PROBLEM> Please filter the entries and return only the lines that include "Open".

───── RECORD SET ─────

(** * esm.sh build pipeline: a shallow embedding of [server/build.go]

    The development follows the Go source function by function.  Go strings
    and byte slices are byte sequences and are modelled by [string] (a list
    of 8-bit [ascii]); Go maps are [gmap]s; the key/value store and the file
    system are explicit components of a [World] that is threaded through the
    build. *)

From Stdlib Require Import ZArith NArith List Ascii String Bool Lia Permutation Sorted.
From stdpp Require Import base tactics option list sorting strings gmap fin_maps fin_sets.

Import ListNotations.
Local Open Scope string_scope.
Local Open Scope list_scope.

(** ** Strings as byte sequences *)

Module Str.

Definition bytes (s : string) : list N := map N_of_ascii (list_ascii_of_string s).

(** [strings.HasPrefix] *)
Fixpoint HasPrefix (s p : string) : bool :=
  match p, s with
  | EmptyString, _ => true
  | String c p', String d s' => if Ascii.eqb c d then HasPrefix s' p' else false
  | String _ _, EmptyString => false
  end.

(** [strings.HasSuffix] *)
Definition HasSuffix (s suffix : string) : bool :=
  HasPrefix (String.rev s) (String.rev suffix).

(** [strings.Contains] / [bytes.Contains] *)
Fixpoint Contains (s sub : string) : bool :=
  HasPrefix s sub ||
  match s with
  | EmptyString => false
  | String _ s' => Contains s' sub
  end.

Fixpoint drop (n : nat) (s : string) : string :=
  match n, s with
  | O, _ => s
  | S n', String _ s' => drop n' s'
  | S _, EmptyString => EmptyString
  end.

(** [strings.ReplaceAll old new] for a non-empty [old]: non-overlapping
    occurrences are replaced from left to right.  [fuel] bounds the number
    of bytes skipped after a match and is the length of the input. *)
Fixpoint ReplaceAll_go (fuel : nat) (s old new : string) : string :=
  match fuel with
  | O => s
  | S fuel' =>
      match s with
      | EmptyString => EmptyString
      | String c s' =>
          if HasPrefix s old
          then new +:+ ReplaceAll_go fuel' (drop (String.length old) s) old new
          else String c (ReplaceAll_go fuel' s' old new)
      end
  end.

Definition ReplaceAll (s old new : string) : string :=
  match old with
  | EmptyString => s
  | _ => ReplaceAll_go (String.length s) s old new
  end.

(** [strings.Split s sep] for a one-byte separator. *)
Fixpoint Split_go (sep : ascii) (s cur : string) : list string :=
  match s with
  | EmptyString => [String.rev cur]
  | String c s' =>
      if Ascii.eqb c sep
      then String.rev cur :: Split_go sep s' EmptyString
      else Split_go sep s' (String c cur)
  end.

Definition Split (s : string) (sep : ascii) : list string :=
  Split_go sep s EmptyString.

(** [strings.Join] *)
Fixpoint Join (l : list string) (sep : string) : string :=
  match l with
  | [] => EmptyString
  | [x] => x
  | x :: l' => x +:+ sep +:+ Join l' sep
  end.

Definition lower_byte (c : ascii) : ascii :=
  let n := N_of_ascii c in
  if ((65 <=? n) && (n <=? 90))%N then ascii_of_N (n + 32) else c.

(** [strings.ToLower] on ASCII text (the only text it is applied to here:
    a base32 digest and a target name). *)
Fixpoint ToLower (s : string) : string :=
  match s with
  | EmptyString => EmptyString
  | String c s' => String (lower_byte c) (ToLower s')
  end.

(** [strings.TrimSuffix] *)
Definition TrimSuffix (s suffix : string) : string :=
  if HasSuffix s suffix
  then String.substring 0 (String.length s - String.length suffix) s
  else s.

(** Decimal rendering of a non-negative integer ([%d]). *)
Fixpoint digits (fuel : nat) (n : N) (acc : string) : string :=
  match fuel with
  | O => acc
  | S fuel' =>
      let acc' := String (ascii_of_N (48 + n mod 10)) acc in
      if (n / 10 =? 0)%N then acc' else digits fuel' (n / 10)%N acc'
  end.

Definition itoa (n : N) : string := digits (S (N.to_nat (N.log2 n))) n EmptyString.

(** [%v] of a Go bool *)
Definition of_bool (b : bool) : string := if b then "true" else "false".

End Str.

(** ** [path] : lexical path manipulation (Go standard library) *)

Module Path.

Definition slash : ascii := "/"%char.

(** One step of [Clean] over the components of a path: empty and [.]
    components vanish, [..] removes the component before it, is dropped at
    the root and is kept at the start of a relative path. *)
Fixpoint clean_go (rooted : bool) (comps : list string) (out : list string) : list string :=
  match comps with
  | [] => rev out
  | c :: comps' =>
      if decide (c = "" ∨ c = ".") then clean_go rooted comps' out
      else if decide (c = "..") then
        match out with
        | o :: out' =>
            if decide (o = "..") then clean_go rooted comps' (c :: out)
            else clean_go rooted comps' out'
        | [] =>
            if rooted then clean_go rooted comps' []
            else clean_go rooted comps' [c]
        end
      else clean_go rooted comps' (c :: out)
  end.

(** [path.Clean] *)
Definition Clean (p : string) : string :=
  match p with
  | EmptyString => "."
  | _ =>
      let rooted := Str.HasPrefix p "/" in
      let body := Str.Join (clean_go rooted (Str.Split p slash) []) "/" in
      if rooted then "/" +:+ body
      else match body with EmptyString => "." | _ => body end
  end.

(** [path.Join]: empty elements are ignored, the rest is joined with
    slashes and cleaned; the result is empty when every element is. *)
Definition Join (elem : list string) : string :=
  match filter (λ e, e ≠ "") elem with
  | [] => ""
  | es => Clean (Str.Join es "/")
  end.

Fixpoint strip_trailing_slashes_rev (r : string) : string :=
  match r with
  | String c r' => if Ascii.eqb c slash then strip_trailing_slashes_rev r' else r
  | EmptyString => EmptyString
  end.

(** [path.Base] *)
Definition Base (p : string) : string :=
  match p with
  | EmptyString => "."
  | _ =>
      let p1 := String.rev (strip_trailing_slashes_rev (String.rev p)) in
      let p2 := List.last (Str.Split p1 slash) p1 in
      match p2 with EmptyString => "/" | _ => p2 end
  end.

(** [path.Dir] *)
Definition Dir (p : string) : string :=
  let comps := Str.Split p slash in
  match rev comps with
  | [] | [_] => Clean ""
  | _ :: front => Clean (Str.Join (rev front) "/" +:+ "/")
  end.

End Path.

(** ** [crypto/sha1] : SHA-1 (FIPS 180-1) on 32-bit words held in [Z] *)

Module SHA1.
Local Open Scope Z_scope.

Definition w32 (x : Z) : Z := Z.land x 4294967295.

Definition add32 (x y : Z) : Z := w32 (x + y).

Definition rotl (n : Z) (x : Z) : Z :=
  w32 (Z.lor (Z.shiftl x n) (Z.shiftr x (32 - n))).

Definition not32 (x : Z) : Z := Z.lxor x 4294967295.

(** Big-endian rendering of [x] on [n] bytes. *)
Fixpoint be_bytes (n : nat) (x : Z) : list Z :=
  match n with
  | O => []
  | S n' => Z.land (Z.shiftr x (8 * Z.of_nat n')) 255 :: be_bytes n' x
  end.

(** Message padding: a [0x80] byte, zeros up to 56 modulo 64, then the
    length in bits on eight bytes. *)
Definition pad (msg : list Z) : list Z :=
  let len := Z.of_nat (List.length msg) in
  let zeros := Z.to_nat ((55 - len) mod 64) in
  msg ++ [128] ++ repeat 0 zeros ++ be_bytes 8 (8 * len).

Fixpoint words_of (fuel : nat) (bs : list Z) : list Z :=
  match fuel, bs with
  | S fuel', b0 :: b1 :: b2 :: b3 :: rest =>
      (Z.shiftl b0 24 + Z.shiftl b1 16 + Z.shiftl b2 8 + b3) :: words_of fuel' rest
  | _, _ => []
  end.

─────

REPLY>
Local Open Scope string_scope.
Local Open Scope list_scope.
Local Open Scope Z_scope.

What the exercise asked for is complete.